At the far opposite end of the spectrum from the small-epiphany school of short-story writing, Shepard’s tales are laden with research and incident, and are embedded in matrices of scientific and historical data, though there isn’t anything stuffy about them. “The Netherlands Lives With Water” (which was first published in McSweeney’s and was included in 2010’s Best American Short Stories) is set in a world that’s failed to meet the challenges of collapsing ice sheets and 100-year floods that now occur every two.

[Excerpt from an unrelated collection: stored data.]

Lemma stream_details_none_without_url_witness :
  exists st',
    get_stream_details (format_server []) (fun _ => Return (JInt 44100))
      (JInt 5) sample_state = (Return JNull, st').
Proof.
  apply (stream_details_none_without_url (format_server [])
           (fun _ => Return (JInt 44100)) (JInt 5) (format_answer [])).
  intros f Hf. split; [apply format_server_answers | reflexivity].
Defined.

(** ** Entity lookups and listings *)

(** X20: when the request of [get_artist], [get_album], [get_track] or
    [get_playlist] comes back with nothing, the lookup does not return
    [None]: the normalizer is handed [None] and raises [AttributeError] at
    its first [get]. *)
Theorem lookup_of_failed_request_raises `{Host}
    (get_data : string -> list (string * json) -> bool -> bool -> json -> M json)
    (ident : json) (st st' : provider_state) :
  (get_data "artist/get" [("artist_id", ident)] false false JNull st
   = (Return JNull, st') ->
   get_artist get_data ident st = (Raise AttributeError, st')) /\
  (get_data "album/get" [("album_id", ident)] false false JNull st
   = (Return JNull, st') ->
   get_album get_data ident st = (Raise AttributeError, st')) /\
  (get_data "track/get" [("track_id", ident)] false false JNull st
   = (Return JNull, st') ->
   get_track get_data ident st = (Raise AttributeError, st')) /\
  (get_data "playlist/get" [("playlist_id", ident)] false false JNull st
   = (Return JNull, st') ->
   get_playlist get_data ident st = (Raise AttributeError, st')).
Proof.
  repeat split; intros Hget.
  - unfold get_artist, bindM. rewrite Hget. reflexivity.
  - unfold get_album, bindM. rewrite Hget. reflexivity.
  - unfold get_track, bindM. rewrite Hget. reflexivity.
  - unfold get_playlist, bindM. rewrite Hget. reflexivity.
Qed.
(** X11.  Keys with a capital letter are out of reach: what the lookup
    returns for an ASCII code is [None] or the entry stored under the
    lower-cased code, a key without upper-case ASCII letters; an entry
    filed under a key that has one is returned for no ASCII query. *)
Theorem lookup_error_reads_lower_keys (W : World) C program_id error_code v :
  ERROR_DB W = json_of_catalog C ->
  isascii error_code = true ->
  _lookup_error W program_id error_code = Return v ->
  v = PyNone
  \/ exists p key entry,
       C !! program_id = Some p
       /\ program_errors p !! key = Some entry
       /\ v = json_of_error entry
       /\ key = ascii_lower <$> error_code
       /\ Forall (fun c => is_upper c = false) key.
Proof.
  intros HDB Ha. rewrite (lookup_error_catalog W C) by exact HDB.
  rewrite lower_ascii by exact Ha. unfold catalog_entry.
  destruct (C !! program_id) as [p|]; cbn [mbind option_bind];
    [|intros [= <-]; now left].
  destruct (program_errors p !! (ascii_lower <$> error_code)) as [entry|] eqn:He;
    cbn [from_option]; intros [= <-]; [right|now left].
  exists p, (ascii_lower <$> error_code), entry.
  repeat (split; [auto; fail|]).
  apply Forall_fmap, Forall_forall. intros c _. apply ascii_lower_not_upper.
Qed.

Lemma lookup_error_reads_lower_keys_witness :
  json_of_error {| error_name := py "Unauthorized";
                   error_message := py "Signer mismatch" |} = PyNone
  \/ exists p key entry,
       demo_catalog !! py "ABC123" = Some p
       /\ program_errors p !! key = Some entry
       /\ json_of_error {| error_name := py "Unauthorized";
                           error_message := py "Signer mismatch" |}
          = json_of_error entry
       /\ key = ascii_lower <$> py "0X1"
       /\ Forall (fun c => is_upper c = false) key.
Proof.
  apply (lookup_error_reads_lower_keys (demo_world demo_env) demo_catalog
           (py "ABC123") (py "0X1")); vm_compute; reflexivity.
Defined.

(** X12.  An entry that is there but false counts as absent: when the
    catalogue object is a dict in which the program is missing, or maps to
    a false value ([null], an empty object, an empty string, zero, ...),
    the lookup returns [None] for every code and the program's name is its
    identifier; neither helper raises. *)
Theorem absent_or_false_entry (W : World) d program_id error_code :
  ERROR_DB W = PyDict d ->
  d !! program_id = None
  \/ (exists v, d !! program_id = Some v /\ truthy v = false) ->
  _lookup_error W program_id error_code = Return PyNone
  /\ _program_name W program_id = Return (PyStr program_id).
Proof.
  intros HDB H. unfold _lookup_error, _program_name.
  rewrite HDB, dict_get_dict, !bind_return.
  destruct H as [-> | (v & -> & Hv)]; cbn [from_option id truthy negb].
  - split; reflexivity.
  - rewrite !Hv. split; reflexivity.
Qed.

Lemma absent_or_false_entry_witness :
  (_lookup_error (constant_world odd_db system_failure) (py "Empty") (py "0x1")
   = Return PyNone
   /\ _program_name (constant_world odd_db system_failure) (py "Empty")
      = Return (PyStr (py "Empty")))
  /\ (_lookup_error (constant_world odd_db system_failure) (py "Null") (py "0x1")
      = Return PyNone
      /\ _program_name (constant_world odd_db system_failure) (py "Null")
         = Return (PyStr (py "Null"))).
Proof.
  split.
  - apply (absent_or_false_entry (constant_world odd_db system_failure)
             (list_to_map [(py "NoName", dict [(py "note", PyStr (py "to do"))]);
                           (py "Empty", dict []);
                           (py "Null", PyNone)])); [reflexivity|].
    right. exists (dict []). split; vm_compute; reflexivity.
  - apply (absent_or_false_entry (constant_world odd_db system_failure)
             (list_to_map [(py "NoName", dict [(py "note", PyStr (py "to do"))]);
                           (py "Empty", dict []);
                           (py "Null", PyNone)])); [reflexivity|].
    right. exists PyNone. split; vm_compute; reflexivity.
Defined.

Lemma truthy_nonempty_dict (entry : gmap pystr pyval) :
  entry <> ∅ -> truthy (PyDict entry) = true.
Proof.
  intros Hne. simpl. now apply negb_true_iff, Nat.eqb_neq, map_size_non_empty_iff.
Qed.

Lemma program_name_no_name_key (W : World) d program_id entry :
  ERROR_DB W = PyDict d ->
  d !! program_id = Some (PyDict entry) ->
  entry <> ∅ ->
  entry !! py "name" = None ->
  _program_name W program_id = Raise (KeyError (py "name")).
Proof.
  intros HDB Hp Hne Hn. unfold _program_name.
  rewrite HDB, dict_get_dict, bind_return, Hp.
  cbn [from_option id]. rewrite (truthy_nonempty_dict entry Hne).
  unfold getitem. now rewrite Hn.
Qed.

Lemma lookup_error_in_dict_entry (W : World) d program_id entry error_code :
  ERROR_DB W = PyDict d ->
  d !! program_id = Some (PyDict entry) ->
  entry <> ∅ ->
  _lookup_error W program_id error_code
  = dict_get (default (PyDict ∅) (entry !! py "errors"))
      (lower (unicode_lower W) error_code) PyNone.
Proof.
  intros HDB Hp Hne. unfold _lookup_error.
  rewrite HDB, dict_get_dict, bind_return, Hp.
  cbn [from_option id]. rewrite (truthy_nonempty_dict entry Hne). cbn [negb].
  now rewrite dict_get_dict, bind_return.
Qed.

(** X13.  Missing keys are treated unevenly: for a program whose entry is
    a non-empty object, a missing [errors] key makes the lookup return
    [None] for every code, while a missing [name] key makes
    [_program_name] raise [KeyError]. *)
Theorem entry_missing_keys (W : World) d program_id entry :
  ERROR_DB W = PyDict d ->
  d !! program_id = Some (PyDict entry) ->
  entry <> ∅ ->
  (entry !! py "errors" = None ->
   forall error_code, _lookup_error W program_id error_code = Return PyNone)
  /\ (entry !! py "name" = None ->
      _program_name W program_id = Raise (KeyError (py "name"))).
Proof.
  intros HDB Hp Hne. split.
  - intros He code.
    rewrite (lookup_error_in_dict_entry W d program_id entry) by assumption.
    now rewrite He.
  - intros Hn. exact (program_name_no_name_key W d program_id entry HDB Hp Hne Hn).
Qed.

Lemma entry_missing_keys_witness :
  _lookup_error (constant_world odd_db system_failure) (py "NoName") (py "0x1")
  = Return PyNone
  /\ _program_name (constant_world odd_db system_failure) (py "NoName")
     = Raise (KeyError (py "name")).
Proof.
  destruct (entry_missing_keys (constant_world odd_db system_failure)
              (list_to_map [(py "NoName", dict [(py "note", PyStr (py "to do"))]);
                            (py "Empty", dict []);
                            (py "Null", PyNone)])
              (py "NoName")
              (list_to_map [(py "note", PyStr (py "to do"))])
              eq_refl) as [H1 H2].
  - vm_compute. reflexivity.
  - apply insert_non_empty.
  - split; [apply H1|apply H2]; vm_compute; reflexivity.
Defined.

(** X14.  What the helpers can raise: the lookup, which reads with [get]
    throughout, raises nothing but [AttributeError]; [_program_name] raises
    nothing but [AttributeError], [TypeError] and [KeyError] for [name]. *)
Theorem helpers_exceptions (W : World) program_id error_code ex :
  (_lookup_error W program_id error_code = Raise ex -> ex = AttributeError)
  /\ (_program_name W program_id = Raise ex ->
      ex = AttributeError \/ ex = TypeError \/ ex = KeyError (py "name")).
Proof.
  unfold _lookup_error, _program_name, dict_get, getitem. split.
  - destruct (ERROR_DB W) as [| | | | | |d]; simpl; try (now intros [= <-]).
    destruct (default PyNone (d !! program_id)) as [| | | | | |e] eqn:E;
      simpl; try discriminate;
      repeat match goal with
        | |- context [if ?b then _ else _] => destruct b; simpl
        end;
      try discriminate; try (now intros [= <-]).
    destruct (default (PyDict ∅) (e !! py "errors")); simpl;
      try discriminate; now intros [= <-].
  - destruct (ERROR_DB W) as [| | | | | |d]; simpl; try (intros [= <-]; auto).
    destruct (default PyNone (d !! program_id)) as [| | | | | |e] eqn:E;
      simpl; try discriminate;
      repeat match goal with
        | |- context [if ?b then _ else _] => destruct b; simpl
        end;
      try discriminate; try (intros [= <-]; auto).
    destruct (e !! py "name"); [discriminate|]. intros [= <-]. auto.
Qed.

Lemma helpers_exceptions_witness :
  KeyError (py "name") = AttributeError
  \/ KeyError (py "name") = TypeError
  \/ KeyError (py "name") = KeyError (py "name").
Proof.
  apply (proj2 (helpers_exceptions (constant_world odd_db system_failure)
                  (py "NoName") (py "0x1") (KeyError (py "name")))).
  vm_compute. reflexivity.
Defined.

(** X15.  A nameless entry breaks the request: when a failed transaction
    has a matching line for a program whose catalogue entry is a non-empty
    object without [name] (its [errors], if any, being an object), the
    handler ends with an uncaught [KeyError], whether or not the code is
    known. *)
Theorem analyze_nameless_entry_raises
    (W : World) d body meta e line m program_id entry :
  ERROR_DB W = PyDict d ->
  fetched W body meta ->
  err meta = Some e ->
  first_match (or_empty (log_messages meta)) line m ->
  m !! 1%nat = Some program_id ->
  d !! program_id = Some (PyDict entry) ->
  entry <> ∅ ->
  entry !! py "name" = None ->
  entry !! py "errors" = None
  \/ (exists errors, entry !! py "errors" = Some (PyDict errors)) ->
  analyze_transaction W body = Raise (KeyError (py "name")).
Proof.
  intros HDB Hf He Hfirst H1 Hp Hne Hn Herrors.
  destruct (scan_logs_first W _ _ _ Hfirst)
    as (pid & code' & H1' & _ & _ & _ & Hscan).
  rewrite H1 in H1'. injection H1' as <-.
  rewrite (analyze_fetched W body meta Hf).
  unfold classify. rewrite He. cbn zeta. rewrite Hscan, bind_return.
  rewrite (lookup_error_in_dict_entry W d program_id entry) by assumption.
  rewrite (program_name_no_name_key W d program_id entry) by assumption.
  destruct Herrors as [-> | [errors ->]]; cbn [from_option id];
    rewrite dict_get_dict, bind_return;
    now destruct (truthy _).
Qed.
Lemma load_val_len_ext (t1 t2 : list byte) (j : nat) :
  (forall k, 4 * j <= k < 4 * j + 4 -> t1 !! k = t2 !! k)%nat ->
  load_val_len t1 0 j = load_val_len t2 0 j.
Proof.
  intros H. unfold load_val_len. f_equal. apply list_eq. intros k.
  change sizeof_ukv_val_len_t with 4%nat.
  destruct (decide (k < 4)%nat) as [Hk|Hk].
  - rewrite !lookup_take_lt, !lookup_drop by lia. apply H. lia.
  - rewrite !lookup_take_ge by lia. done.
Qed.

Lemma load_store_same (t : list byte) (i : nat) (x : Z) :
  (4 * i + 4 <= length t)%nat ->
  load_val_len (store_val_len t 0 i x) 0 i = wrap ukv_val_len_bits x.
Proof.
  intros H. unfold load_val_len, store_val_len, memcpy.
  change sizeof_ukv_val_len_t with 4%nat. simpl plus.
  rewrite drop_app_length' by (rewrite length_take; lia).
  rewrite take_app_length' by (now rewrite length_le_encode).
  rewrite le_decode_encode. reflexivity.
Qed.

Lemma load_store_other (t : list byte) (i j : nat) (x : Z) :
  (4 * i + 4 <= length t)%nat -> i <> j ->
  load_val_len (store_val_len t 0 i x) 0 j = load_val_len t 0 j.
Proof.
  intros H Hij. apply load_val_len_ext. intros k Hk.
  unfold store_val_len. change sizeof_ukv_val_len_t with 4%nat.
  rewrite memcpy_lookup by (rewrite length_le_encode; lia).
  rewrite length_le_encode. case_decide; [lia|done].
Qed.

Lemma load_app (t v : list byte) (j : nat) :
  (4 * j + 4 <= length t)%nat ->
  load_val_len (t ++ v) 0 j = load_val_len t 0 j.
Proof.
  intros H. apply load_val_len_ext. intros k Hk.
  apply lookup_app_l. lia.
Qed.

Lemma drop_store (t : list byte) (i n : nat) (x : Z) :
  (i < n)%nat -> (4 * n <= length t)%nat ->
  drop (4 * n) (store_val_len t 0 i x) = drop (4 * n) t.
Proof.
  intros Hi Hn. apply list_eq. intros k. rewrite !lookup_drop.
  unfold store_val_len. change sizeof_ukv_val_len_t with 4%nat.
  rewrite memcpy_lookup by (rewrite length_le_encode; lia).
  rewrite length_le_encode. case_decide; [lia|done].
Qed.

Lemma length_store (t : list byte) (i : nat) (x : Z) :
  (4 * i + 4 <= length t)%nat -> length (store_val_len t 0 i x) = length t.
Proof.
  intros H. unfold store_val_len. apply length_memcpy.
  rewrite length_le_encode. change sizeof_ukv_val_len_t with 4%nat. lia.
Qed.

Lemma load_zeros (n j : nat) :
  load_val_len (replicate (4 * n) x00) 0 j = 0.
Proof.
  unfold load_val_len. change sizeof_ukv_val_len_t with 4%nat.
  rewrite drop_replicate, take_replicate.
  generalize (Nat.min 4 (4 * n - (0 + 4 * j)))%nat. intros k.
  induction k as [|k IH]; simpl; [done|]. rewrite IH. reflexivity.
Qed.

Lemma memcpy_nil (t : list byte) (off : nat) : memcpy t off [] = t.
Proof.
  unfold memcpy. simpl. rewrite Nat.add_0_r. apply take_drop.
Qed.

Lemma memcpy_whole (t src : list byte) :
  length src = length t -> memcpy t 0 src = src.
Proof.
  intros H. unfold memcpy. rewrite take_0. simpl.
  rewrite drop_ge by lia. apply app_nil_r.
Qed.

End tape_facts.

(** ** The write path *)

Module write_facts.
Import key_comparator_t leveldb ukv_leveldb.

Lemma fill_batch_one (tasks : write_tasks_soa_t) :
  fill_batch tasks 0 1 [] =
    [if is_deleted (tasks 0%nat)
     then BatchDelete (to_slice (key (tasks 0%nat)))
     else BatchPut (to_slice (key (tasks 0%nat))) (view (tasks 0%nat))].
Proof. simpl. now destruct (is_deleted (tasks 0%nat)). Qed.

(** A batch of one task: the two paths agree on the database and on the
    error they leave. *)
Lemma write_one_many_one (db : DB) (tasks : write_tasks_soa_t)
    (options : WriteOptions) (c_error : ukv_error_t) :
  write_one db tasks 1 options c_error = write_many db tasks 1 options c_error.
Proof.
  unfold write_one, write_many. rewrite fill_batch_one.
  unfold Put, Delete. now destruct (is_deleted (tasks 0%nat)).
Qed.

Lemma ukv_write_dispatch (flush : Z) (db : DB) (tasks : write_tasks_soa_t)
    (n : nat) (c_options : Z) (c_error : ukv_error_t) :
  ukv_write flush db tasks n c_options c_error =
    (let options := {| sync := negb (Z.land c_options flush =? 0) |} in
     if decide (n = 1%nat) then write_one db tasks n options c_error
     else write_many db tasks n options c_error).
Proof.
  unfold ukv_write. destruct (decide (n = 1%nat)) as [->|Hn].
  - reflexivity.
  - apply Nat.eqb_neq in Hn. now rewrite Hn.
Qed.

A Dutch engineer in a relationship strained from within and without comes into an inheritance but keeps it from his wife, even when their son needs the money to enter a music conservatory. “What am I up to?” he asks the reader. “Your guess is as good as mine.” He’s inscrutable, but still sympathetic, and as in a few of the pieces here, crises both environmental and marital will come to a head before he gets a chance to fully process why he does what he does.
Shepard’s male protagonists aren’t emotionally closed off, exactly, but the job—whether it’s scaling Nanga Parbat in winter in “Poland Is Watching” or pioneering the man-in-a-suit destruction of Godzilla in “Gojira: King Of The Monsters”—always takes precedent over family. The pining-wife dynamic occasionally threatens to become tiresome, but Shepard distracts from any redundancies in character with a bracing variety of exotic settings and with agile prose that incorporates a million and one facts without coming off as academic.
It’s true that sometimes Shepard has plenty of story, but doesn’t seem sure how to wrap it up. “Happy With Crocodiles” chronicles an army grunt’s battles with enemy troops, insect life, and the creeping anxiety that his girlfriend is cheating on him with his brother. Appropriately hellish descriptions and well-rendered dialogue generate a tension that the story finally can’t bear out, and when one of its two narrative threads tugs much harder than the other, the result is a lopsided ending that’s harrowing but unsatisfying.
Considering the scope of You Think That’s Bad, it’s impressive how nearly everything here works. These aren’t “write what you know” stories, and Shepard gets credit for a wide-ranging collection that wrings poignancy out of every subject it touches, from the search for subatomic particles to the construction of Mothra.